Manchem notorischen Zweifler scheint es denn gerade jetzt auch ein Vergnügen zu sein, im Nachhinein den Zeigefinger zu heben, um ihn dann publikumswirksam in die Wunde zu legen. Eine kleine Analyse scheint den Verdacht zu bestätigen: Das Stichwort "Dotcomtod" liefert auf Anhieb ungefähr 4300 Links. Fehlanzeige hingegen für "Dotcomlebt".

Wo bleibt das "Dotcomlebt"?

Jedoch wird vergessen, dass die Argumentationen gegen die New Economy oftmals nur auf steigende oder fallende Aktienkurse aufgebaut sind – selten werden stichhaltige Beweise für das wirkliche Scheitern des E-Business angeführt. Die Rezession trifft schließlich alle Branchen. Über 50 Prozent der Meldungen bei Dotcomtod.de sind denn auch nicht auf das Konzept, sondern beispielsweise auch auf die mangelhafte Umsetzung zurückzuführen.

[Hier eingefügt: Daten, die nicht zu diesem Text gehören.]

(** X2.  When the frames are concatenated and no file that is read has a
    column whose canonical label is [timestamp], line 33 raises
    [KeyError]. *)
Theorem no_timestamp_column_raises_KeyError
    (all_files : list Path) (df_combined : DataFrame) :
  concat (df_list (ingest read_csv all_files)) = Ok df_combined ->
  (forall file df, In file all_files -> read_csv file = Ok df ->
                   ~ In "timestamp" (map canonical (columns df))) ->
  load_and_combine_data read_csv to_datetime all_files
  = (Raise (KeyError "timestamp"), console (ingest read_csv all_files)).
Proof.
  intros Hconcat Hnone. unfold load_and_combine_data.
  rewrite Hconcat. cbn [bind]. unfold convert_timestamp.
  rewrite (proj1 (count_occ_not_In string_dec (columns df_combined)
                    "timestamp")); [reflexivity |].
  intros Hin.
  destruct (@concat_columns_from _ _ _ Hconcat Hin) as (o & Ho & Hts).
  rewrite ingest_loaded_failed in Ho. cbn [df_list] in Ho.
  apply loaded_from in Ho as (file & Hfile & Hbody).
  destruct (@try_body_from _ _ Hbody) as (df & b & Hread & ->).
  apply (Hnone file df Hfile Hread).
  destruct (setitem_scalar_columns "building" (Str b)
              (rename_columns canonical df)) as [E | E];
    rewrite E in Hts; cbn [rename_columns columns] in Hts;
    [exact Hts |].
  apply in_app_or in Hts as [Hts | [Hts | []]];
    [exact Hts | discriminate].
Qed.

(** X3.  A frame that the function returns has a [building] column and
    exactly one [timestamp] column. *)
Theorem returned_frame_has_building_and_timestamp
    (all_files : list Path) (ds : DataFrame) (out : list message) :
  load_and_combine_data read_csv to_datetime all_files = (Ok ds, out) ->
  In "building" (columns ds)
  /\ count_occ string_dec (columns ds) "timestamp" = 1.
Proof.
  intros Hload. pose proof Hload as Hload'.
  rewrite load_unfold in Hload'. injection Hload' as H _.
  destruct (concat (loaded read_csv all_files)) as [m|e] eqn:Hm;
    [| discriminate].
  cbn [bind] in H. split.
  - destruct (loaded read_csv all_files) as [|d ds'] eqn:El;
      [discriminate |].
    assert (Hd : In d (loaded read_csv all_files))
      by (rewrite El; now left).
    apply (@load_columns _ _ _ _ _ Hload d "building" Hd).
    apply loaded_from in Hd as (file & _ & Hbody).
    destruct (@try_body_from _ _ Hbody) as (df & b & _ & ->).
    apply setitem_scalar_has_key.
  - unfold convert_timestamp in H.
    destruct (count_occ string_dec (columns m) "timestamp")
      as [|[|n]] eqn:Hc; try discriminate.
    destruct (to_datetime _) as [series|e]; [| discriminate].
    cbn [bind] in H. injection H as <-. exact Hc.
Qed.

(** X4.  When [read_csv] gives rectangular frames, every collected frame
    and the frame that the function returns are rectangular. *)
Theorem returned_frame_is_rectangular
    (all_files : list Path) (ds : DataFrame) (out : list message) :
  (forall file df, In file all_files -> read_csv file = Ok df ->
                   rectangular df) ->
  load_and_combine_data read_csv to_datetime all_files = (Ok ds, out) ->
  Forall rectangular (df_list (ingest read_csv all_files))
  /\ rectangular ds.
Proof.
  intros Hrect Hload.
  assert (Hall : Forall rectangular (loaded read_csv all_files)).
  { apply Forall_forall. intros d Hd.
    apply loaded_from in Hd as (file & Hfile & Hbody).
    destruct (@try_body_from _ _ Hbody) as (df & b & Hread & ->).
    apply setitem_scalar_rectangular, rename_columns_rectangular.
    exact (Hrect file df Hfile Hread). }
  rewrite ingest_loaded_failed. cbn [df_list]. split; [exact Hall |].
  rewrite load_unfold in Hload. injection Hload as H _.
  destruct (concat (loaded read_csv all_files)) as [m|e] eqn:Hm;
    [| discriminate].
  cbn [bind] in H. unfold convert_timestamp in H.
  destruct (count_occ string_dec (columns m) "timestamp")
    as [|[|n]]; try discriminate.
  destruct (to_datetime _) as [series|e]; [| discriminate].
  cbn [bind] in H. injection H as <-.
  apply setitem_series_rectangular. exact (@concat_rectangular _ _ Hall Hm).
Qed.

(** X5.  When [read_csv] gives rectangular frames and [pd.to_datetime]
    returns one value per row, the [timestamp] column of the returned frame
    is what [pd.to_datetime] returned, row for row. *)
Theorem timestamp_column_is_what_to_datetime_returns
    (all_files : list Path) (df_combined : DataFrame) (series : list cell) :
  (forall file df, In file all_files -> read_csv file = Ok df ->
                   rectangular df) ->
  concat (df_list (ingest read_csv all_files)) = Ok df_combined ->
  count_occ string_dec (columns df_combined) "timestamp" = 1 ->
  to_datetime (column "timestamp" df_combined) = Ok series ->
  List.length series = List.length (rows df_combined) ->
  exists ds,
    load_and_combine_data read_csv to_datetime all_files
    = (Ok ds, console (ingest read_csv all_files))
    /\ column "timestamp" ds = series
    /\ List.length (rows ds) = List.length (rows df_combined).
Proof.
  intros Hrect Hconcat Hcount Hparse Hlen.
  exists (setitem_series "timestamp" series df_combined).
  assert (Hall : Forall rectangular (df_list (ingest read_csv all_files))).
  { rewrite ingest_loaded_failed. cbn [df_list].
    apply Forall_forall. intros d Hd.
    apply loaded_from in Hd as (file & Hfile & Hbody).
    destruct (@try_body_from _ _ Hbody) as (df & b & Hread & ->).
    apply setitem_scalar_rectangular, rename_columns_rectangular.
    exact (Hrect file df Hfile Hread). }
  split; [| split].
  - unfold load_and_combine_data. rewrite Hconcat. cbn [bind].
    unfold convert_timestamp. now rewrite Hcount, Hparse.
  - apply column_setitem_series; [| | exact Hlen].
    + exact (@concat_rectangular _ _ Hall Hconcat).
    + apply (count_occ_In string_dec). lia.
  - unfold setitem_series. cbn [rows]. apply assign_series_length.
Qed.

Sicherlich, die Zeit nach dem Hype fordert ihre Opfer. Das E-Business konnte die hochgesteckten Erwartungen bislang nicht erfüllen. Es war aber auch falsch, das gesamte Schicksal des Standortes Deutschland an ein so zartes Pflänzchen zu binden. Aber im nächsten Wirtschaftsfrühling werden sich viele Seitentriebe bilden und solides Wachstum wird einen Baum hervorbringen.

Lasst euch nicht abschrecken

Und Gewinner gibt es doch

Bereits jetzt kann man auch die optimistischen Stimmen wiederfinden. Eine Reihe aktueller Publikationen beschäftigt sich unter anderem mit erfolgreichen Dotcoms. Immerhin arbeiten nach einer Studie von PricewaterhouseCoopers zu 400 europäischen Dotcoms bereits 66 Prozent der darin betrachteten Unternehmen in der Gewinnzone. Aktuell haben die Autoren Albers/Panten/Schäfers in ihrem Buch "Die E-Commerce-Gewinner" zehn deutsche Unternehmen vorgestellt, die profitabel in der New Economy arbeiten.

Der kalifornische Risikokapital-Vordenker Joe Schoendorf sieht denn auch gerade jetzt den besten Zeitpunkt für Firmengründungen und neue Geschäftsideen. Beispiele wie Hewlett Packard und Cisco (gegründet 1939 beziehungsweise 1984 in den Weltwirtschaftskrisen) belegen, "dass die besten Geschäftsideen und Firmen entstehen, wenn der Markt am Boden liegt". Dabei dürfen die aktuellen Insolvenzzahlen und der Einbruch der Marktkapitalisierung nicht über das langfristige Potenzial des E-Business-Sektors hinwegtäuschen.

Lasst euch nicht abschrecken

Auch im schnelllebigen Internet, in dem ein Zeitjahr sechs Internetjahren entsprechen soll, ist der Aufbau eines erfolgreichen Unternehmens ein langfristiges Unterfangen; so zeigt sich der unternehmerische Erfolg vielleicht erst nach Jahren.

Den Unternehmen, welche die Konsolidierungsphase überleben, stehen gute Wachstumsperspektiven bevor. Potenzial für Neugründungen ist weiterhin ausreichend gegeben und Pessimismus unangebracht. Das Gründen von Unternehmen in der New Economy ist trotz aller aktuellen Turbulenzen von zentraler Bedeutung für den Standort Deutschland.

Da unsere Wirtschaft schon immer von Unternehmern geprägt wurde, darf sich dies auch in der New Economy nicht ändern. Daher der abschließende Aufruf: Wir brauchen wieder Unternehmer und keine Unterlasser! Lasst euch von Dotcomtod.de nicht abschrecken.